What the task asks –
For the records that follow, please set down exactly the lines between the one holding "by (intros c' Hc'; apply Hsub; by right)." and the one holding "(** X6: a text", inclusive, and only those.

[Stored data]

Lemma check_types_string_output_type_witness :
  mismatched_types {| mismatched_types := 2; correct_shape := false |} =
  Z.of_nat (length (non_identifier mixed_frame)).
Proof.
  apply (check_types_string_output_type mixed_frame
           (<["Output Type" := PStr "Int"]>
              (<["Output Shape" := PStr "Single"]> ∅)) "Int").
  - reflexivity.
  - vm_compute. reflexivity.
Defined.

(** X4: with at least one non-identifier column, metadata without
    ["Output Type"] gives [KeyError]; with numeric columns, an empty output
    type gives [IndexError], and a missing ["Output Shape"] gives
    [KeyError]. *)
Theorem check_types_metadata_errors
    (df : DataFrame) (md : gmap string pyval) :
  (1 ≤ length (non_identifier df))%nat →
  (md !! "Output Type" = None → check_types df md = Raise KeyError) ∧
  (Forall numeric (non_identifier df) →
   md !! "Output Type" = Some (PList []) ∨
   md !! "Output Type" = Some (PStr "") →
   check_types df md = Raise IndexError) ∧
  (Forall numeric (non_identifier df) →
   (∃ ot first, md !! "Output Type" = Some ot ∧ getitem0 ot = Return first) →
   md !! "Output Shape" = None →
   check_types df md = Raise KeyError).
Proof.
  intros Hn. unfold check_types. rewrite dtypesLst_length.
  unfold dtypesLst_of. fold (non_identifier df).
  destruct (non_identifier df) as [|c cs] eqn:Hcols; [simpl in Hn; lia|].
  split; [|split].
  - intros Hot. simpl. rewrite typeDict_lookup.
    destruct (canonical_label _); simpl; [|done].
    unfold dict_getitem. by rewrite Hot.
  - intros Hnum Hot. apply Forall_cons in Hnum as [Hc _]. simpl.
    rewrite typeDict_lookup. unfold numeric in Hc.
    destruct (canonical_label _) eqn:Hl; [|by destruct (Series_dtype c)].
    simpl. unfold dict_getitem. by destruct Hot as [-> | ->].
  - intros Hnum (ot & first & Hot & Hfirst) Hshape.
    rewrite (check_types_loop_numeric md ot first) by done. simpl.
    unfold shape_differs, dict_getitem. rewrite Hshape.
    destruct cs; simpl; done.
Qed.

Lemma check_types_metadata_errors_witness :
  check_types one_float_frame ∅ = Raise KeyError.
Proof.
  assert (1 ≤ length (non_identifier one_float_frame))%nat as Hone
    by (vm_compute; lia).
  apply (proj1 (check_types_metadata_errors one_float_frame ∅ Hone)).
  reflexivity.
Defined.

(** * Further properties of stats *)

Lemma non_identifier_labels (frame : DataFrame) (k : string) :
  k ∈ name <$> non_identifier frame ↔
  k ∈ labels frame ∧ k ≠ "key" ∧ k ≠ "input".
Proof.
  unfold non_identifier, labels. rewrite !list_elem_of_fmap. split.
  - intros (c & -> & [Hid Hc]%list_elem_of_filter).
    unfold not_identifier, identifier_columns in Hid.
    apply bool_decide_eq_true in Hid.
    rewrite !not_elem_of_cons in Hid. destruct Hid as (? & ? & _).
    split; [by exists c|done].
  - intros ((c & -> & Hc) & Hkey & Hinput). exists c. split; [done|].
    apply list_elem_of_filter. split; [|done].
    unfold not_identifier, identifier_columns. apply bool_decide_eq_true.
    rewrite !not_elem_of_cons. split_and!; [done..|apply not_elem_of_nil].
Qed.

(** X5: the dictionary that [stats] returns has one entry for each column
    other than [key] and [input], and no other entry. *)
Theorem stats_keys (frame : DataFrame) :
  NoDup (labels frame) →
  "key" ∈ labels frame → "input" ∈ labels frame →
  Forall numeric (non_identifier frame) →
  ∃ m, stats frame = Return m ∧
    ∀ k, is_Some (m !! k) ↔ k ∈ labels frame ∧ k ≠ "key" ∧ k ≠ "input".
Proof.
  intros Hnd Hkey Hinput Hnum. unfold stats.
  rewrite drop_identifiers by done. simpl.
  set (dat := {| columns := non_identifier frame; nrows := nrows frame |}).
  destruct (stats_loop_spec dat) with (cs := columns dat)
    (acc := ∅ : gmap string column_stats) as (m & Hm & Hin & Hout); try done.
  { unfold labels, dat. simpl. eapply sublist_NoDup; [exact Hnd|].
    apply fmap_sublist, sublist_filter. }
  exists m. split; [exact Hm|]. intros k.
  rewrite <- non_identifier_labels. split.
  - intros Hsome. destruct (decide (k ∈ name <$> non_identifier frame));
      [done|]. rewrite Hout, lookup_empty in Hsome by done.
    by destruct Hsome.
  - intros (c & -> & Hc)%list_elem_of_fmap.
    destruct (Hin c Hc) as (st & _ & ->). by eexists.
Qed.

Lemma stats_keys_witness :
  ∃ m, stats single_mode_frame = Return m ∧
    ∀ k, is_Some (m !! k) ↔
         k ∈ labels single_mode_frame ∧ k ≠ "key" ∧ k ≠ "input".
Proof.
  apply (stats_keys single_mode_frame).
  - apply (bool_decide_unpack _). vm_compute. exact I.
  - apply (bool_decide_unpack _). vm_compute. exact I.
  - apply (bool_decide_unpack _). vm_compute. exact I.
  - repeat constructor. discriminate.
Defined.

Lemma stats_loop_text (dat : DataFrame) :
  NoDup (labels dat) →
  ∀ cs acc, (∀ c, c ∈ cs → c ∈ columns dat) →
  Exists (λ c, ∃ xs, values c = ObjectCells xs ∧ dropna xs ≠ []) cs →
  stats_loop dat (name <$> cs) acc = Raise TypeError.
Proof.
  intros Hnd. induction cs as [|c cs IH]; intros acc Hsub Htext.
  { by apply Exists_nil in Htext. }
  rewrite fmap_cons. simpl.
  rewrite getitem_column_unique by (done || apply Hsub; left). simpl.
  assert (∀ c', c' ∈ cs → c' ∈ columns dat) as Hsub'
    by (intros c' Hc'; apply Hsub; by right).
  apply Exists_cons in Htext. unfold column_statistics.
  destruct (values c) as [xs|xs|xs] eqn:Hvalues; simpl.
  - destruct Htext as [(ys & [=] & _)|Htext]. by apply IH.
  - destruct Htext as [(ys & [=] & _)|Htext]. by apply IH.
  - destruct (dropna xs) eqn:Hxs; simpl; [|done].
    destruct Htext as [(ys & [= <-] & Hys)|Htext]; [done|]. by apply IH.
Qed.

(** X6: a text column that holds at least one value, next to the
    identifier columns, makes [stats] raise [TypeError]: no dictionary is
    returned, not even for the numeric columns. *)
Theorem stats_text_column_raises (frame : DataFrame) (c : Series) :
  NoDup (labels frame) →
  "key" ∈ labels frame → "input" ∈ labels frame →
  c ∈ non_identifier frame → Series_dtype c = object →
  non_missing (values c) ≠ [] →
  stats frame = Raise TypeError.
Proof.
  intros Hnd Hkey Hinput Hc Htext Hvalue. unfold stats.
  rewrite drop_identifiers by done. simpl.
  apply stats_loop_text; [| done |].
  - unfold labels. simpl. eapply sublist_NoDup; [exact Hnd|].
    apply fmap_sublist, sublist_filter.
  - apply Exists_exists. exists c. split; [done|].
    unfold Series_dtype in Htext.
    destruct (values c) as [xs|xs|xs]; try done.
    exists xs. split; [done|]. simpl in Hvalue.
    rewrite dropna_present. by intros Hnone; rewrite Hnone in Hvalue.
Qed.

Lemma stats_text_column_raises_witness :
  stats text_frame = Raise TypeError.
Proof.
  apply (stats_text_column_raises text_frame
           {| name := "value";
              values := ObjectCells [Some "active"; Some "inactive"] |}).
  - apply (bool_decide_unpack _). vm_compute. exact I.
  - apply (bool_decide_unpack _). vm_compute. exact I.
  - apply (bool_decide_unpack _). vm_compute. exact I.
  - vm_compute. left.
  - reflexivity.
  - discriminate.
Defined.

(** A file with a header only: every column is an empty text column, and
    [stats] returns the statistics of no values. *)
Example stats_header_only :
  stats header_only_frame = Return (<["value" := undefined_stats]> ∅).
Proof. by vm_compute. Qed.

Lemma mode_values_singleton {A} `{EqDecision A} (x : A) :
  only (mode_values [x]) = Some x.
Proof.
  apply only_mode_values. split; [left|].
  intros w ->%list_elem_of_singleton Hne. done.
Qed.

(** X7: for a column with exactly one non-missing value, as in a run on a
    single input, the mode, the minimum and the maximum are that value and
    the standard deviation is NaN. *)
Theorem stats_single_value (frame : DataFrame) (c : Series) (v : scalar) :
  NoDup (labels frame) →
  "key" ∈ labels frame → "input" ∈ labels frame →
  Forall numeric (non_identifier frame) →
  c ∈ non_identifier frame →
  non_missing (values c) = [v] →
  ∃ m st, stats frame = Return m ∧ m !! name c = Some st ∧
    mode st = Some v ∧ min st = v ∧ max st = v ∧ std st = NaN.
Proof.
  intros Hnd Hkey Hinput Hnum Hc Hone.
  destruct (stats_spec frame) as (m & Hm & Hcols); try done.
  destruct (Hcols c Hc) as (st & Hst & Hlookup).
  clear Hcols. unfold column_statistics in Hst.
  rewrite <- observed_non_missing in Hone. unfold observed in Hone.
  destruct (values c) as [xs|xs|xs] eqn:Hvalues.
  - injection Hst as <-.
    destruct (dropna xs) as [|x [|y rest]]; try discriminate Hone.
    injection Hone as <-.
    exists m. eexists. split_and!; try done.
    cbn [mode]. by rewrite only_fmap, mode_values_singleton.
  - injection Hst as <-.
    destruct xs as [|z [|y rest]]; try discriminate Hone.
    injection Hone as <-.
    exists m. eexists. split_and!; try done.
    cbn [mode]. by rewrite only_fmap, mode_values_singleton.
  - eapply Forall_forall in Hnum; [|exact Hc].
    unfold numeric, Series_dtype in Hnum. by rewrite Hvalues in Hnum.
Qed.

Completed task –
    by (intros c' Hc'; apply Hsub; by right).
  apply Exists_cons in Htext. unfold column_statistics.
  destruct (values c) as [xs|xs|xs] eqn:Hvalues; simpl.
  - destruct Htext as [(ys & [=] & _)|Htext]. by apply IH.
  - destruct Htext as [(ys & [=] & _)|Htext]. by apply IH.
  - destruct (dropna xs) eqn:Hxs; simpl; [|done].
    destruct Htext as [(ys & [= <-] & Hys)|Htext]; [done|]. by apply IH.
Qed.

(** X6: a text column that holds at least one value, next to the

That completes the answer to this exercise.